E-voting embraces electronic means of casting votes and counting them.

University of South Africa (UNISA) distinguished professor at the College of Science, Engineering and Technology, Professor Colin Thakur, said a voting machine is a specialised type of computer. Therefore, normal computers and smartphones cannot be used. 

He said issues regarding an election include vote secrecy, vote security, transparency, ease of voting, speed and efficiency of counting, and effect on voter turnout and equity of access. 

“When we press a button, we expect privacy, we expect security, we expect verification, we expect,” Thakur said about e-voting. 

He said paper was slowly losing its gold standard stature because of the logistics of moving 90 million pieces of paper from the central location to the voting districts and then the reversal logistics. 

Additionally, instances of ‘lost’ ballot boxes can cause danger by creating a lingering doubt. 

Thakur said the other challenge lies with ballot tabulation, which includes undercounting, overvoting, and none of the above (NOTA). 

“One thing paper does that machine doesn’t do is, you can spoil your ballot paper,” Thakur said. 

Why e-voting?

Thakur said modern devices are becoming more intuitive and they mitigate mobility, illiteracy, people with disabilities (PWDs) challenges and the elderly. 

E-voting is quicker and more accurate for vote tallying and announcements.

You can ask electorate-focused questions or percentage-type questions. 

“E-voting machines can be used to decide a national non-political question not affecting the Constitution, or be used to gauge if the government has enough public support to go ahead with a proposed action,” Thakur said. 

He said e-voting is useful in a fragile, transitional, or a government of national unity democracy. 

Additionally, national, provincial, and local elections can be held simultaneously and can be cheaper too. 

Election hacking

He said theoretically, things like ransomware, denial of service attacks, latency, 404ed!

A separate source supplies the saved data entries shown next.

(* ===== verification/KernelInv.v ===== *)
(** * The invariant of the kernel store

    What holds of threads, ready queues, the group word, suspend lists and
    thread timers between any two kernel operations, and the rules with which
    the operations are shown to keep it.  [inv_ex E] is the invariant while the
    threads of [E] are in transition between two states. *)

From S2P Require Import Prelude Bitmap Kernel Timer Sched.
Open Scope rt_scope.

(** ** Definition *)

(** The list heads on which threads wait for an object. *)
Definition susp_list (l : lid) : bool :=
  match l with LReady _ | LDefunct => false | _ => true end.

Definition ready_list (l : lid) : bool := match l with LReady _ => true | _ => false end.

Definition timer_active (th : thread) : bool :=
  has_flag (tm_flag (th_timer th)) RT_TIMER_FLAG_ACTIVATED.

(** The state of one thread against the lists it is in: [ls] are the thread
    lists, [tl] the timer list, [cur] the current thread. *)
Record stat_ok (ls : lid -> list Z) (tl : list tmid) (cur : option Z) (t : Z) (th : thread) : Prop := {
  so_ready : stat_of th = RT_THREAD_READY <-> exists p, t ∈ ls (LReady p);
  so_running : stat_of th = RT_THREAD_RUNNING -> cur = Some t;
  so_valid : stat_of th <> RT_THREAD_CLOSE -> th_valid th = true;
  so_current : cur = Some t ->
    stat_of th <> RT_THREAD_READY /\ stat_of th <> RT_THREAD_INIT;
  so_waiting : forall l, susp_list l = true -> t ∈ ls l ->
    is_suspended th = true /\ (th_ttmr th = true -> TThread t ∈ tl);
  so_defunct : t ∈ ls LDefunct -> stat_of th = RT_THREAD_CLOSE;
  so_timer : TThread t ∈ tl -> is_suspended th = true /\ th_ttmr th = true;
  so_pending : th_pending th <> None ->
    stat_of th <> RT_THREAD_INIT /\
    (is_suspended th = true -> th_ttmr th = true -> TThread t ∈ tl);
  so_tvalid : tm_valid (th_timer th) = negb (stat_of th =? RT_THREAD_CLOSE);
}.

(** What holds of a thread in transition as well. *)
Record thread_wf (ls : lid -> list Z) (tl : list tmid) (t : Z) (th : thread) : Prop := {
  tw_listed : forall l, t ∈ ls l -> th_valid th = true;
  tw_ready : forall p, t ∈ ls (LReady p) ->
    th_cur_prio th = p /\ th_mask th = 2 ^ p;
  tw_prio : 0 <= th_cur_prio th < RT_THREAD_PRIORITY_MAX /\
            0 <= th_init_prio th < RT_THREAD_PRIORITY_MAX;
  tw_mask : th_mask th = 0 /\ (stat_of th = RT_THREAD_INIT \/ stat_of th = RT_THREAD_CLOSE) \/
            th_mask th = 2 ^ th_cur_prio th;
  tw_active : TThread t ∈ tl <-> timer_active th = true;
  tw_tvalid : TThread t ∈ tl -> tm_valid (th_timer th) = true;
  tw_oneshot : has_flag (tm_flag (th_timer th)) RT_TIMER_FLAG_PERIODIC = false;
  tw_thread_timer : tm_valid (th_timer th) = true ->
    has_flag (tm_flag (th_timer th)) RT_TIMER_FLAG_THREAD_TIMER = true;
}.

(** An active timer object is a live timer. *)
Definition utimer_ok (tm : timer) : Prop :=
  has_flag (tm_flag tm) RT_TIMER_FLAG_ACTIVATED = true -> tm_valid tm = true.

Record inv_ex (E : Z -> Prop) (k : kernel) : Prop := {
  i_nodup : forall l, NoDup (k_lists k l);
  i_uniq : forall l1 l2 t, t ∈ k_lists k l1 -> t ∈ k_lists k l2 -> l1 = l2;
  i_exists : forall l t, t ∈ k_lists k l -> is_Some (k_threads k !! t);
  i_group : 0 <= k_group k < 2 ^ 32;
  i_bits : forall p, 0 <= p < RT_THREAD_PRIORITY_MAX ->
    Z.testbit (k_group k) p = negb (bool_decide (k_lists k (LReady p) = []));
  i_threads : forall t th, k_threads k !! t = Some th ->
    thread_wf (k_lists k) (k_timer_list k) t th;
  i_stat : forall t th, k_threads k !! t = Some th -> ~ E t ->
    stat_ok (k_lists k) (k_timer_list k) (k_current k) t th;
  i_cur : forall t, k_current k = Some t -> is_Some (k_threads k !! t);
  i_tnodup : NoDup (k_timer_list k);
  i_texists : forall t, TThread t ∈ k_timer_list k -> is_Some (k_threads k !! t);
  i_utimer : forall u, TUser u ∈ k_timer_list k -> exists tm, k_utimers k !! u = Some tm /\
    has_flag (tm_flag tm) RT_TIMER_FLAG_ACTIVATED = true;
  i_uvalid : forall u tm, k_utimers k !! u = Some tm -> utimer_ok tm;
  i_mutex : forall m x, k_mutexes k !! m = Some x -> 0 <= mx_priority x /\ 0 <= mx_ceiling x;
}.

(** The invariant between operations. *)
Definition inv : kernel -> Prop := inv_ex (fun _ => False).

(** ** Status arithmetic *)

Lemma land_lor_stat s old : 0 <= s < 8 ->
  Z.land (with_stat s old) RT_THREAD_STAT_MASK = s.
Proof.
  intros Hs. unfold with_stat, RT_THREAD_STAT_MASK. apply Z.bits_inj'. intros n Hn.
  rewrite Z.land_spec, Z.lor_spec, Z.ldiff_spec.
  assert (7 = Z.ones 3) as -> by reflexivity.
  destruct (Z.ltb_spec n 3).
  - rewrite Z.ones_spec_low by lia. simpl. rewrite andb_false_r, orb_false_r, andb_true_r. reflexivity.
  - rewrite Z.ones_spec_high by lia. rewrite andb_false_r.
    symmetry. apply (bits_above s 3); lia.
Qed.

Lemma is_suspended_stat th :
  is_suspended th = (Z.land (stat_of th) RT_THREAD_SUSPEND_MASK =? RT_THREAD_SUSPEND_MASK).
Proof. unfold is_suspended, stat_of. rewrite <- Z.land_assoc. reflexivity. Qed.

(** ** What the invariant reads of a thread *)

(** Updates of other fields keep it. *)
Definition same_sched (th th' : thread) : Prop :=
  th_valid th' = th_valid th /\ stat_of th' = stat_of th /\ th_ttmr th' = th_ttmr th /\
  th_cur_prio th' = th_cur_prio th /\ th_init_prio th' = th_init_prio th /\
  th_mask th' = th_mask th /\ th_pending th' = th_pending th /\
  timer_active th' = timer_active th /\
  has_flag (tm_flag (th_timer th')) RT_TIMER_FLAG_PERIODIC =
    has_flag (tm_flag (th_timer th)) RT_TIMER_FLAG_PERIODIC /\
  has_flag (tm_flag (th_timer th')) RT_TIMER_FLAG_THREAD_TIMER =
    has_flag (tm_flag (th_timer th)) RT_TIMER_FLAG_THREAD_TIMER /\
  tm_valid (th_timer th') = tm_valid (th_timer th).

(** [k'] differs from [k] in what concerns thread [t] only. *)
Record frame (t : Z) (k k' : kernel) : Prop := {
  f_threads : forall x, x <> t -> k_threads k' !! x = k_threads k !! x;
  f_lists : forall l x, x <> t -> x ∈ k_lists k' l <-> x ∈ k_lists k l;
  f_current : forall x, x <> t -> k_current k' = Some x <-> k_current k = Some x;
  f_timers : forall x, x <> TThread t -> x ∈ k_timer_list k' <-> x ∈ k_timer_list k;
  f_utimers : k_utimers k' = k_utimers k;
}.

Section Ext.
Context (ls ls' : lid -> list Z) (tl tl' : list tmid) (cur cur' : option Z) (t : Z).
Hypothesis Hls : forall l, t ∈ ls' l <-> t ∈ ls l.
Hypothesis Htl : TThread t ∈ tl' <-> TThread t ∈ tl.
Hypothesis Hcur : cur' = Some t <-> cur = Some t.

Lemma thread_wf_ext th : thread_wf ls tl t th -> thread_wf ls' tl' t th.
Proof.
  intros []. split; rewrite ?Htl; try assumption; intros l Hl; rewrite Hls in Hl; eauto.
Qed.

Lemma stat_ok_ext th : stat_ok ls tl cur t th -> stat_ok ls' tl' cur' t th.
Proof.
  intros []. split; rewrite ?Htl, ?Hcur, ?Hls; try assumption.
  - rewrite so_ready0. split; intros [p Hp]; exists p; apply Hls; assumption.
  - intros l. rewrite Hls, Htl. eauto.
Qed.
End Ext.

(** The rule for every step that touches a single thread [t]. *)
Lemma inv_frame (E E' : Z -> Prop) t k k' :
  inv_ex E k -> frame t k k' ->
  (forall x, x <> t -> E x -> E' x) ->
  (forall l, NoDup (k_lists k' l)) ->
  (forall l1 l2, t ∈ k_lists k' l1 -> t ∈ k_lists k' l2 -> l1 = l2) ->
  (forall l, t ∈ k_lists k' l -> is_Some (k_threads k' !! t)) ->
  0 <= k_group k' < 2 ^ 32 ->
  (forall p, 0 <= p < RT_THREAD_PRIORITY_MAX ->
    Z.testbit (k_group k') p = negb (bool_decide (k_lists k' (LReady p) = []))) ->
  (forall th, k_threads k' !! t = Some th -> thread_wf (k_lists k') (k_timer_list k') t th) ->
  (forall th, k_threads k' !! t = Some th -> ~ E' t ->
    stat_ok (k_lists k') (k_timer_list k') (k_current k') t th) ->
  (k_current k' = Some t -> is_Some (k_threads k' !! t)) ->
  NoDup (k_timer_list k') ->
  (TThread t ∈ k_timer_list k' -> is_Some (k_threads k' !! t)) ->
  (forall m x, k_mutexes k' !! m = Some x -> 0 <= mx_priority x /\ 0 <= mx_ceiling x) ->
  inv_ex E' k'.
Proof.
  intros I F HE Hnd Hun Hex Hg Hb Hwf Hso Hcur Htn Hte Hm.
  destruct F as [Ft Fl Fc Ftm Fu]. destruct I. split; try assumption.
  - intros l1 l2 x H1 H2. destruct (decide (x = t)) as [->|Hx]; [eauto|].
    apply (Fl _ x Hx) in H1. apply (Fl _ x Hx) in H2. eauto.
  - intros l x H. destruct (decide (x = t)) as [->|Hx]; [eauto|].
    rewrite Ft by assumption. apply (Fl _ x Hx) in H. eauto.
  - intros x th H. destruct (decide (x = t)) as [->|Hx]; [auto|].
    rewrite Ft in H by assumption. eapply thread_wf_ext; [| |eauto]; [auto|apply Ftm; congruence].
  - intros x th H HnE. destruct (decide (x = t)) as [->|Hx]; [auto|].
    rewrite Ft in H by assumption.
    eapply stat_ok_ext; [| | |eauto]; [auto|apply Ftm; congruence|auto].
  - intros x H. destruct (decide (x = t)) as [->|Hx]; [auto|].
    rewrite Ft by assumption. apply i_cur0, Fc; assumption.
  - intros x H. destruct (decide (x = t)) as [->|Hx]; [auto|].
    rewrite Ft by assumption. apply i_texists0, Ftm; [congruence|assumption].
  - intros u H. rewrite Fu. apply i_utimer0, Ftm; [congruence|assumption].
  - rewrite Fu. assumption.
Qed.

(** A weaker exception set. *)
Lemma inv_weaken (E E' : Z -> Prop) k :
  inv_ex E k -> (forall t, E t -> E' t) -> inv_ex E' k.
Proof. intros [] H. split; try assumption. intros t th Ht HE. apply i_stat0; auto. Qed.

(** A thread whose state fits again leaves the exceptions. *)
Lemma inv_close (E E' : Z -> Prop) t k :
  inv_ex E k -> (forall x, E x -> x = t \/ E' x) ->
  (forall th, k_threads k !! t = Some th ->
    stat_ok (k_lists k) (k_timer_list k) (k_current k) t th) -> inv_ex E' k.
Proof.
  intros [] H Ht. split; try assumption. intros x th Hx HE.
  destruct (decide (x = t)) as [->|]; [auto|]. apply i_stat0; [assumption|].
  intros Hn. destruct (H _ Hn); auto.
Qed.

(** ** Primitive steps *)

Lemma get_thread_Some t k th k' :
  get_thread t k = Some (th, k') -> k_threads k !! t = Some th /\ k' = k.
Proof. unfold get_thread. destruct (k_threads k !! t); [intros [= -> ->]; auto|discriminate]. Qed.

Lemma upd_thread_Some t f k u k' :
  upd_thread t f k = Some (u, k') ->
  exists th, k_threads k !! t = Some th /\ k' = k <| k_threads ::= insert t (f th) |>.
Proof.
  intros H. unfold upd_thread in H. inv_bind H. apply get_thread_Some in Hs as [Ht ->].
  injection H as _ <-. eauto.
Qed.

(** A new record for thread [t]. *)
Lemma inv_set_thread (E E' : Z -> Prop) t th' k :
  inv_ex E k -> (forall x, x <> t -> E x -> E' x) ->
  thread_wf (k_lists k) (k_timer_list k) t th' ->
  (~ E' t -> stat_ok (k_lists k) (k_timer_list k) (k_current k) t th') ->
  inv_ex E' (k <| k_threads ::= insert t th' |>).
Proof.
  intros I HE Hwf Hso. pose proof I as [].
  assert (is_Some (<[t:=th']> (k_threads k) !! t)) as Hs by (rewrite lookup_insert_eq; eauto).
  eapply (inv_frame E E' t k); cbv [set_field]; cbn; eauto.
  - split; cbn; intros; rewrite ?lookup_insert_ne by congruence; reflexivity.
  - intros th. rewrite lookup_insert_eq. intros [= <-]. assumption.
  - intros th. rewrite lookup_insert_eq. intros [= <-]. assumption.
Qed.

Lemma thread_wf_same ls tl t th th' :
  same_sched th th' -> thread_wf ls tl t th -> thread_wf ls tl t th'.
Proof.
  intros (Hv & Hs & Ht & Hc & Hi & Hm & Hp & Ha & Hper & Hth & Htv) [].
  split; rewrite ?Hv, ?Hs, ?Ht, ?Hc, ?Hi, ?Hm, ?Ha, ?Hper, ?Hth, ?Htv; assumption.
Qed.

Lemma is_suspended_same th th' : stat_of th' = stat_of th -> is_suspended th' = is_suspended th.
Proof. intros H. rewrite !is_suspended_stat, H. reflexivity. Qed.

Lemma stat_ok_same ls tl cur t th th' :
  same_sched th th' -> stat_ok ls tl cur t th -> stat_ok ls tl cur t th'.
Proof.
  intros (Hv & Hs & Ht & Hc & Hi & Hm & Hp & Ha & Hper & Hth & Htv) [].
  pose proof (is_suspended_same _ _ Hs) as Hss.
  split; rewrite ?Hv, ?Hs, ?Hss, ?Ht, ?Hp, ?Htv; assumption.
Qed.

Lemma upd_thread_same E t f :
  (forall th, same_sched th (f th)) -> preserves (inv_ex E) (upd_thread t f).
Proof.
  intros Hf k u k' I (th & Ht & ->)%upd_thread_Some.
  eapply inv_set_thread; eauto.
  - eapply thread_wf_same; [apply Hf|]. eapply i_threads; eauto.
  - intros HE. eapply stat_ok_same; [apply Hf|]. eapply i_stat; eauto.
Qed.

(** Steps on the rest of the store. *)
Lemma inv_same E k k' :
  inv_ex E k -> k_threads k' = k_threads k -> k_lists k' = k_lists k ->
  k_group k' = k_group k -> k_current k' = k_current k ->
  k_timer_list k' = k_timer_list k -> k_utimers k' = k_utimers k ->
  (forall m x, k_mutexes k' !! m = Some x -> 0 <= mx_priority x /\ 0 <= mx_ceiling x) ->
  inv_ex E k'.
Proof.
  intros [] Ht Hl Hg Hc Htl Hu Hm.
  split; rewrite ?Ht, ?Hl, ?Hg, ?Hc, ?Htl, ?Hu; assumption.
Qed.

Lemma preserves_same E (f : kernel -> kernel) :
  (forall k, k_threads (f k) = k_threads k) -> (forall k, k_lists (f k) = k_lists k) ->
  (forall k, k_group (f k) = k_group k) -> (forall k, k_current (f k) = k_current k) ->
  (forall k, k_timer_list (f k) = k_timer_list k) -> (forall k, k_utimers (f k) = k_utimers k) ->
  (forall k, k_mutexes (f k) = k_mutexes k) ->
  preserves (inv_ex E) (st_modify f).
Proof.
  intros. apply preserves_modify. intros k I. eapply inv_same; eauto.
  rewrite H5. apply (i_mutex _ _ I).
Qed.

Lemma get_thread_preserves I t : preserves I (get_thread t).
Proof. intros k th k' H [_ ->]%get_thread_Some. assumption. Qed.

Lemma get_obj_preserves {O} (proj : kernel -> gmap Z O) I i : preserves I (get_obj proj i).
Proof. intros k o k' H. unfold get_obj. destruct (proj k !! i); [intros [= _ <-]; assumption|discriminate]. Qed.

(** [preserve_same]: the step writes none of the fields of the invariant. *)
Ltac preserve_same := apply preserves_same; intros; reflexivity.

Lemma upd_mutex_preserves E m f :
  (forall x, 0 <= mx_priority x /\ 0 <= mx_ceiling x ->
             0 <= mx_priority (f x) /\ 0 <= mx_ceiling (f x)) ->
  preserves (inv_ex E) (upd_obj k_mutexes m f).
Proof.
  intros Hf k u k' I H. unfold upd_obj in H. inv_bind H.
  unfold get_obj in Hs. destruct (k_mutexes k !! m) eqn:Hm; [|discriminate].
  injection Hs as <- <-. injection H as _ <-.
  eapply inv_same; [eassumption|reflexivity..|].
  cbn. intros i x. destruct (decide (i = m)) as [->|Hi].
  - rewrite lookup_insert_eq. intros [= <-]. eapply Hf, i_mutex; eauto.
  - rewrite lookup_insert_ne by congruence. apply (i_mutex _ _ I).
Qed.

Lemma inv_stat k t th :
  inv k -> k_threads k !! t = Some th ->
  stat_ok (k_lists k) (k_timer_list k) (k_current k) t th.
Proof. intros I Ht. apply (i_stat _ _ I _ _ Ht). exact (fun H => H). Qed.

(** Steps on the timer list and the timer objects. *)
Lemma inv_utimers E k k' :
  inv_ex E k -> k_threads k' = k_threads k -> k_lists k' = k_lists k ->
  k_group k' = k_group k -> k_current k' = k_current k -> k_mutexes k' = k_mutexes k ->
  NoDup (k_timer_list k') ->
  (forall t, TThread t ∈ k_timer_list k' <-> TThread t ∈ k_timer_list k) ->
  (forall u, TUser u ∈ k_timer_list k' -> exists tm, k_utimers k' !! u = Some tm /\
    has_flag (tm_flag tm) RT_TIMER_FLAG_ACTIVATED = true) ->
  (forall u tm, k_utimers k' !! u = Some tm -> utimer_ok tm) ->
  inv_ex E k'.
Proof.
  intros I Ht Hl Hg Hc Hm Hnd Htl Hu Huv.
  split; rewrite ?Ht, ?Hl, ?Hg, ?Hc, ?Hm; try assumption; try apply I.
  - intros t th Hth. eapply thread_wf_ext; [reflexivity|apply Htl|]. apply (i_threads _ _ I _ _ Hth).
  - intros t th Hth HE. eapply stat_ok_ext; [reflexivity|apply Htl|reflexivity|].
    apply (i_stat _ _ I _ _ Hth HE).
  - intros t. rewrite Htl. apply I.
Qed.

Page not found and Eskom can happen. However, most hacks happen in the lab and not on-site or during elections. 

However, he stated that no technology is insulated from misappropriation. Radio signal interception is possible. 

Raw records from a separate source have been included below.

(* ===== verification/SchedInv.v ===== *)
(** * The scheduler keeps the kernel invariant

    What [rt_sched_remove_thread], [rt_sched_insert_thread], [rt_schedule] and
    the other operations of scheduler_up.c and scheduler_comm.c do to a store
    with the invariant, and that they return. *)

From S2P Require Import Prelude Bitmap Kernel Timer Sched KernelInv TimerInv.
Open Scope rt_scope.

(** ** The scheduler *)

Definition off_lists (t : Z) (k : kernel) : Prop := forall l, t ∉ k_lists k l.

(** [k'] is [k] up to the thread lists and the group word. *)
Record lists_only (k k' : kernel) : Prop := {
  lo_threads : k_threads k' = k_threads k;
  lo_current : k_current k' = k_current k;
  lo_timers : k_timer_list k' = k_timer_list k;
  lo_utimers : k_utimers k' = k_utimers k;
  lo_mutexes : k_mutexes k' = k_mutexes k;
  lo_taken : k_taken k' = k_taken k;
}.

(** The rule for a step that moves [t] to other lists. *)
Lemma inv_move (E : Z -> Prop) t th k k' :
  inv_ex E k -> lists_only k k' -> k_threads k !! t = Some th ->
  (forall l x, x <> t -> x ∈ k_lists k' l <-> x ∈ k_lists k l) ->
  (forall l, NoDup (k_lists k' l)) ->
  (forall l1 l2, t ∈ k_lists k' l1 -> t ∈ k_lists k' l2 -> l1 = l2) ->
  0 <= k_group k' < 2 ^ 32 ->
  (forall p, 0 <= p < RT_THREAD_PRIORITY_MAX ->
    Z.testbit (k_group k') p = negb (bool_decide (k_lists k' (LReady p) = []))) ->
  (forall l, t ∈ k_lists k' l -> th_valid th = true) ->
  (forall p, t ∈ k_lists k' (LReady p) -> th_cur_prio th = p /\ th_mask th = 2 ^ p) ->
  inv_ex (fun x => x = t \/ E x) k'.
Proof.
  intros I [Ht Hc Htl Hu Hm _] Hth Hl Hnd Hun Hg Hb Hv Hr.
  assert (is_Some (k_threads k' !! t)) as Hs by (rewrite Ht, Hth; eauto).
  apply (inv_frame E _ t k k'); try assumption; intros; try assumption; auto.
  - split; intros; rewrite ?Ht, ?Hc, ?Htl; auto.
  - rewrite Ht, Hth in H. injection H as <-. rewrite Htl.
    destruct (i_threads _ _ I _ _ Hth). split; eauto.
  - tauto.
  - rewrite Htl. apply (i_tnodup _ _ I).
  - rewrite Hm in H. eapply i_mutex; eauto.
Qed.

Lemma not_in_ready_other E k t th p :
  inv_ex E k -> k_threads k !! t = Some th -> p <> th_cur_prio th -> t ∉ k_lists k (LReady p).
Proof. intros I Ht Hp H. apply (tw_ready _ _ _ _ (i_threads _ _ I _ _ Ht)) in H. lia. Qed.

Lemma remove_thread_spec E t k u k' :
  inv_ex E k -> rt_sched_remove_thread t k = Some (u, k') ->
  inv_ex (fun x => x = t \/ E x) k' /\ off_lists t k' /\ lists_only k k'
  /\ k_lists k' = (fun l => filter (fun x => x <> t) (k_lists k l))
  /\ exists th, k_threads k !! t = Some th.
Proof.
  intros I H. unfold rt_sched_remove_thread in H.
  apply bind_Some in H as ([] & k1 & H1 & H). injection H1 as <-.
  apply bind_Some in H as (th & k2 & H2 & H). apply get_thread_Some in H2 as [Ht ->]. cbn in Ht.
  apply bind_Some in H as (em & k3 & H3 & H). injection H3 as <- <-.
  set (ls' := fun l => filter (fun x => x <> t) (k_lists k l)) in *.
  assert (k_lists k' = ls' /\ lists_only k k' /\
    k_group k' = if bool_decide (ls' (LReady (th_cur_prio th)) = [])
                 then Z.ldiff (k_group k) (th_mask th) else k_group k) as (Hl & Hlo & Hg).
  { cbv [set_field] in H. cbn in H. subst ls'.
    destruct (bool_decide _); cbn in H; injection H as _ <-; repeat split. }
  assert (forall l, t ∉ ls' l) as Hoff by (intros l; apply notin_filter_ne).
  split; [|split; [|split; [assumption|split; [assumption|eauto]]]].
  2: { intros l. rewrite Hl. apply Hoff. }
  pose proof (i_threads _ _ I _ _ Ht) as W.
  eapply (inv_move E t th k k'); eauto; rewrite ?Hl.
  - intros l x Hx. unfold ls'. rewrite elem_of_filter_ne. tauto.
  - intros l. apply NoDup_filter_ne, (i_nodup _ _ I).
  - intros l1 l2 Hin. destruct (Hoff _ Hin).
  - rewrite Hg. destruct (bool_decide _); [apply ldiff_range; [lia|]|]; apply (i_group _ _ I).
  - intros p Hp. pose proof Hp as Hp'. unfold RT_THREAD_PRIORITY_MAX in Hp'.
    rewrite Hg. destruct (decide (p = th_cur_prio th)) as [->|Hne].
    + destruct (bool_decide _) eqn:Heq; cbn.
      * destruct (tw_mask _ _ _ _ W) as [[Hm0 Hi]| ->].
        -- rewrite Hm0, Z.ldiff_0_r, (i_bits _ _ I) by assumption.
           assert (t ∉ k_lists k (LReady (th_cur_prio th))) as Hn.
           { intros Hin. apply (tw_ready _ _ _ _ W) in Hin as [_ Hm].
             assert (0 < 2 ^ th_cur_prio th) by (apply Z.pow_pos_nonneg; lia). lia. }
           apply bool_decide_eq_true in Heq. unfold ls' in *. rewrite filter_ne_notin in * by assumption.
           rewrite bool_decide_true by assumption. reflexivity.
        -- rewrite testbit_clear by lia. rewrite Z.eqb_refl. apply andb_false_r.
      * rewrite (i_bits _ _ I) by assumption. apply bool_decide_eq_false in Heq.
        rewrite bool_decide_false; [reflexivity|]. intros Hn. apply Heq. unfold ls'. rewrite Hn. reflexivity.
    + assert (ls' (LReady p) = k_lists k (LReady p)) as ->
        by (apply filter_ne_notin; eapply not_in_ready_other; eauto).
      rewrite <- (i_bits _ _ I) by assumption.
      destruct (bool_decide _); [|reflexivity].
      destruct (tw_mask _ _ _ _ W) as [[-> Hi]| ->]; [rewrite Z.ldiff_0_r; reflexivity|].
      rewrite testbit_clear by (destruct (tw_prio _ _ _ _ W); lia).
      destruct (Z.eqb_spec (th_cur_prio th) p); [lia|]. apply andb_true_r.
  - intros l Hin. destruct (Hoff _ Hin).
  - intros p Hin. destruct (Hoff _ Hin).
Qed.

Lemma stat_of_with s th : 0 <= s < 8 -> stat_of (th <| th_stat ::= with_stat s |>) = s.
Proof. intros. unfold stat_of. cbv [set_field]. cbn. apply land_lor_stat. assumption. Qed.

(** A thread that is in no list, does not wait for its timer and has one of the
    states RUNNING, CLOSE and INIT. *)
Lemma stat_ok_off ls tl cur t th :
  (forall l, t ∉ ls l) -> TThread t ∉ tl ->
  stat_of th <> RT_THREAD_READY ->
  (stat_of th = RT_THREAD_RUNNING -> cur = Some t) ->
  (stat_of th <> RT_THREAD_CLOSE -> th_valid th = true) ->
  (cur = Some t -> stat_of th <> RT_THREAD_INIT) ->
  (th_pending th <> None -> stat_of th <> RT_THREAD_INIT /\
     (is_suspended th = true -> th_ttmr th = true -> False)) ->
  tm_valid (th_timer th) = negb (stat_of th =? RT_THREAD_CLOSE) ->
  stat_ok ls tl cur t th.
Proof.
  intros Hoff Htl Hr Hrun Hvld Hcur Hp Htv. split.
  - split; [contradiction|]. intros [p Hin]. destruct (Hoff _ Hin).
  - assumption.
  - assumption.
  - auto.
  - intros l _ Hin. destruct (Hoff _ Hin).
  - intros Hin. destruct (Hoff _ Hin).
  - contradiction.
  - intros H. destruct (Hp H) as [H1 H2]. split; [assumption|]. intros H3 H4. destruct (H2 H3 H4).
  - assumption.
Qed.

He said hacking needs sustained access to the e-voting machine. 

“On voting day, there is no Wi-Fi, no Bluetooth, there’s no connectivity, the machine is isolated from the world. So, how do you hack a machine that’s secure?”

Thakur stated that to secure the vote, there are zero-knowledge proofs, homomorphic encryption, mix networks, blockchain, and a voter-verified paper audit trail. 

He highlighted that e-voting is adopted in a stable, non-violent political climate; fragile or transitional democracy; multi-party democracy with two dominant parties; coalition government; large populations; a level of technical maturity; illiteracy is not seen as a setback; and a mixed economy. 

E-voting strengths, opportunities, and advantages

Thakur said e-voting is fast, accurate, and gives an unemotional count. It also has multilingualism. 

He said e-voting helps PWDs, the elderly, and illiterate voters through images, audio, graphics, symbols, and speech-to-text touchscreens. 

It also provides additional voting options. 

He added that human error is reduced by automated transmission and tabulation of errors. 

Thakur said electronic transmission is the last thing that happens, and it is important because of denial of service attacks, ransomware, and man-in-the-middle interception. However, blockchain can mediate this challenge. 

He said if the IEC decides to pilot or trial e-voting, then the legislation process must start, but information dissemination must start immediately. 

“E-voting is not about technology – it’s about democracy. We must guard against an election becoming a census of those who vote,” Thakur said.